=== EXERCISE DETAILS ===
After locating the line that contains "(** An error" in the records below, write out exactly that line and each line after it through the one that contains "call_ok st bound gas e e' cache gas' /\ data_ok", and nothing else.

=== PROVIDED INFORMATION ===

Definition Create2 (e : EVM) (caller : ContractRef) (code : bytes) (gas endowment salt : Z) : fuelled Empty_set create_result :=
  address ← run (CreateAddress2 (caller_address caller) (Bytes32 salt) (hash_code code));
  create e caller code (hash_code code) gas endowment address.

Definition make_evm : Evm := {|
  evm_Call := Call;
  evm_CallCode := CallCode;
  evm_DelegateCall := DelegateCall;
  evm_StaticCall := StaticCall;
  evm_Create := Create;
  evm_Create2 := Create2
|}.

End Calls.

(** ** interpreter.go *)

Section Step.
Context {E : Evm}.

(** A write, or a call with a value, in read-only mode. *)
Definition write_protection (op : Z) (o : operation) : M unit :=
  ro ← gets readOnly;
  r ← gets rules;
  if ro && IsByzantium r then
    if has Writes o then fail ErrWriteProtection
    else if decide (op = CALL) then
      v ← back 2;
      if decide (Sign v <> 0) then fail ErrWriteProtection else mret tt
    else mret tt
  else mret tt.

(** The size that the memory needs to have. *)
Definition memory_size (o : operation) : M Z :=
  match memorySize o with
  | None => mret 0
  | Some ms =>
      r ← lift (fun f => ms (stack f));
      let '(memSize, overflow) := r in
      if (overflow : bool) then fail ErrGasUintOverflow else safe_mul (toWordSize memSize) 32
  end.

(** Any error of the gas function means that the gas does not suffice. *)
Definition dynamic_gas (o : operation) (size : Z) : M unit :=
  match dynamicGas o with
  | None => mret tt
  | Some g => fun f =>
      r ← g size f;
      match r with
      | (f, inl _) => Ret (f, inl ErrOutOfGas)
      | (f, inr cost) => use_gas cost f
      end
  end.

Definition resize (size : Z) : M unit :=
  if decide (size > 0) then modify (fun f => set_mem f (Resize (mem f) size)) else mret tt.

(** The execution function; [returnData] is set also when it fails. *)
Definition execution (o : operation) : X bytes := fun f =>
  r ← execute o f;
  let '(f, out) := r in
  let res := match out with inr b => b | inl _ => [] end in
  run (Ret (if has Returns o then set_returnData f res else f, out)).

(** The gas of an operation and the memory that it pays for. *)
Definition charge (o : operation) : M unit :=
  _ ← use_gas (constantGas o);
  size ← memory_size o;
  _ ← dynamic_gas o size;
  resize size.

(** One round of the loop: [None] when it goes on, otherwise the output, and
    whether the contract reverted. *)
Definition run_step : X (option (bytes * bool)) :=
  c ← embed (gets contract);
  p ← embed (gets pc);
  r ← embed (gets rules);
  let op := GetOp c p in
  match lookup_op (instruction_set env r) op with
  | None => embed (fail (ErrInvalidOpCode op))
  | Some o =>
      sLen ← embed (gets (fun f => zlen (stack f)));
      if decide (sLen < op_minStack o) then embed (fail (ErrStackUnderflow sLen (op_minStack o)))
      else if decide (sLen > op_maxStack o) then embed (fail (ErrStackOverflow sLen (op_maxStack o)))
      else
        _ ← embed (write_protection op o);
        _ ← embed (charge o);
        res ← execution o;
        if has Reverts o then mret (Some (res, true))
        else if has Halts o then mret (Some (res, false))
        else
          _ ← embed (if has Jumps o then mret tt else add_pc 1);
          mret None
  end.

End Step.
* * *
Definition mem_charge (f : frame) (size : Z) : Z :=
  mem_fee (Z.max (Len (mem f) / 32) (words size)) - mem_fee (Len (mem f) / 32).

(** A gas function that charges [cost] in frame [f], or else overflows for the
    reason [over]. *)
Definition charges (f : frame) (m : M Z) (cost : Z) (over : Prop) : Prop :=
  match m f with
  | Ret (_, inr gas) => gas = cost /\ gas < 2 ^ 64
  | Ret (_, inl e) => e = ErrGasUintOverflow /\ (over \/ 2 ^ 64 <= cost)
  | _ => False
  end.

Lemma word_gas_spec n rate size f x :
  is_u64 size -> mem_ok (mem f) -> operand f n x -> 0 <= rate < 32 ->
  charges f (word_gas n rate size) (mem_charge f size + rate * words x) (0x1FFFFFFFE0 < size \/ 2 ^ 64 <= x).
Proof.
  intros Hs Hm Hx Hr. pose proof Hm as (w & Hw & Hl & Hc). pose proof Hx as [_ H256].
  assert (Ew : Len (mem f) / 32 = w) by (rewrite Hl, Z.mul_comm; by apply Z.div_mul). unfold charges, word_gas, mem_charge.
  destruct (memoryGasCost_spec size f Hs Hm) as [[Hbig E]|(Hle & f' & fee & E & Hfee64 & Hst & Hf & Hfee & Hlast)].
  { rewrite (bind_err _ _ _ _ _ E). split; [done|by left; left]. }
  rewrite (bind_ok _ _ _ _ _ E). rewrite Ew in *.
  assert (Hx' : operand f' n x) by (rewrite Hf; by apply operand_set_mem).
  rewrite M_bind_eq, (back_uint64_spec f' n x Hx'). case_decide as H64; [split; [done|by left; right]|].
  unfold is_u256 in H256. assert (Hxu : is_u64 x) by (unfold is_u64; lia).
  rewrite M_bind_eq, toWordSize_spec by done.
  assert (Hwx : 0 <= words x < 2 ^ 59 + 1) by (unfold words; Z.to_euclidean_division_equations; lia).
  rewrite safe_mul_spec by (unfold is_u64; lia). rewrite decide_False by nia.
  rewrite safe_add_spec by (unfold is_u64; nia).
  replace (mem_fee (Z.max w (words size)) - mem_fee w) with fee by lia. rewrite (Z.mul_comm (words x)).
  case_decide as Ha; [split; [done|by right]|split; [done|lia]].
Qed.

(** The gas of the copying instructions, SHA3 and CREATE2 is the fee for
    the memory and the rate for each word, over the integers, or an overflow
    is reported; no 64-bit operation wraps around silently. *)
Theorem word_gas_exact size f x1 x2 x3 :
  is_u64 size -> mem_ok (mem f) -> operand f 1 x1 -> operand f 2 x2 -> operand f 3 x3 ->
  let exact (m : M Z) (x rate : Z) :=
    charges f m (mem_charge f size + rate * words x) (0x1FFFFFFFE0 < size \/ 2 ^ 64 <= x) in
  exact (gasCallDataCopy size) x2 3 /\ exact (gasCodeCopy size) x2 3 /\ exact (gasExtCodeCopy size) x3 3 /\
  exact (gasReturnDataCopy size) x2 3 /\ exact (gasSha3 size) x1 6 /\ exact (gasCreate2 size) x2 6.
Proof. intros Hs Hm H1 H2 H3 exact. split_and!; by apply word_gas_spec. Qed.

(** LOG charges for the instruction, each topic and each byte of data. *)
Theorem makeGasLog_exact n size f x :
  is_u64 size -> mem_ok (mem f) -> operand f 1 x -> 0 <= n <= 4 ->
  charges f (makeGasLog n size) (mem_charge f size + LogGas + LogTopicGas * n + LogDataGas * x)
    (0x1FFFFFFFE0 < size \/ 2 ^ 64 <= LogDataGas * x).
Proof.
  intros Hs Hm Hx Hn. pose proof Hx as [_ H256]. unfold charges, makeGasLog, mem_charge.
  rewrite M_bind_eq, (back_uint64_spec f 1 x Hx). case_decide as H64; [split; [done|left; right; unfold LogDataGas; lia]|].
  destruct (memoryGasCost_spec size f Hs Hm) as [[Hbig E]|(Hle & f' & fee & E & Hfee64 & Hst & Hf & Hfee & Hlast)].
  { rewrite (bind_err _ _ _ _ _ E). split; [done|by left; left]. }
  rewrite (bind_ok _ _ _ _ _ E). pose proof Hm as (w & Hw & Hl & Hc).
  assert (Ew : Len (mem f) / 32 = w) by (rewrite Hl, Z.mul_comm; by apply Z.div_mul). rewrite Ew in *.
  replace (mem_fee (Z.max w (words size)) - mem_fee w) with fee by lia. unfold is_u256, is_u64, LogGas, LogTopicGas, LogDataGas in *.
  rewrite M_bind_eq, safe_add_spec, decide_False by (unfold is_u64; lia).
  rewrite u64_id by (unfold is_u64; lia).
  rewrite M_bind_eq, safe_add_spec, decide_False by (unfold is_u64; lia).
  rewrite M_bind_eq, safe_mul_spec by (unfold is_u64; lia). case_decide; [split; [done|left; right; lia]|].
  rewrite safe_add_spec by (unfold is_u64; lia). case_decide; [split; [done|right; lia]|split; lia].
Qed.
* * *
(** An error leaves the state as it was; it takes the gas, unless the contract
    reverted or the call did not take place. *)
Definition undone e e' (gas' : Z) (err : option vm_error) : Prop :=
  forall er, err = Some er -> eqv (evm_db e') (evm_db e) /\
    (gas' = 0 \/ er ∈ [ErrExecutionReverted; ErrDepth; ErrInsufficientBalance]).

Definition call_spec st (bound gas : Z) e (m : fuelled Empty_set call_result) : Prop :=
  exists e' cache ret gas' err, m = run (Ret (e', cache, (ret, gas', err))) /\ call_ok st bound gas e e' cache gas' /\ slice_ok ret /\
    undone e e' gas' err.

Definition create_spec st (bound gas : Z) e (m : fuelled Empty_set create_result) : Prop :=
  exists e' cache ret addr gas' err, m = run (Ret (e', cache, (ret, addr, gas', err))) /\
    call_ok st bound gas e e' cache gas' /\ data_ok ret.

=== ANSWER SECTION ===
(** An error leaves the state as it was; it takes the gas, unless the contract
    reverted or the call did not take place. *)
Definition undone e e' (gas' : Z) (err : option vm_error) : Prop :=
  forall er, err = Some er -> eqv (evm_db e') (evm_db e) /\
    (gas' = 0 \/ er ∈ [ErrExecutionReverted; ErrDepth; ErrInsufficientBalance]).

Definition call_spec st (bound gas : Z) e (m : fuelled Empty_set call_result) : Prop :=
  exists e' cache ret gas' err, m = run (Ret (e', cache, (ret, gas', err))) /\ call_ok st bound gas e e' cache gas' /\ slice_ok ret /\
    undone e e' gas' err.

Definition create_spec st (bound gas : Z) e (m : fuelled Empty_set create_result) : Prop :=
  exists e' cache ret addr gas' err, m = run (Ret (e', cache, (ret, addr, gas', err))) /\
    call_ok st bound gas e e' cache gas' /\ data_ok ret.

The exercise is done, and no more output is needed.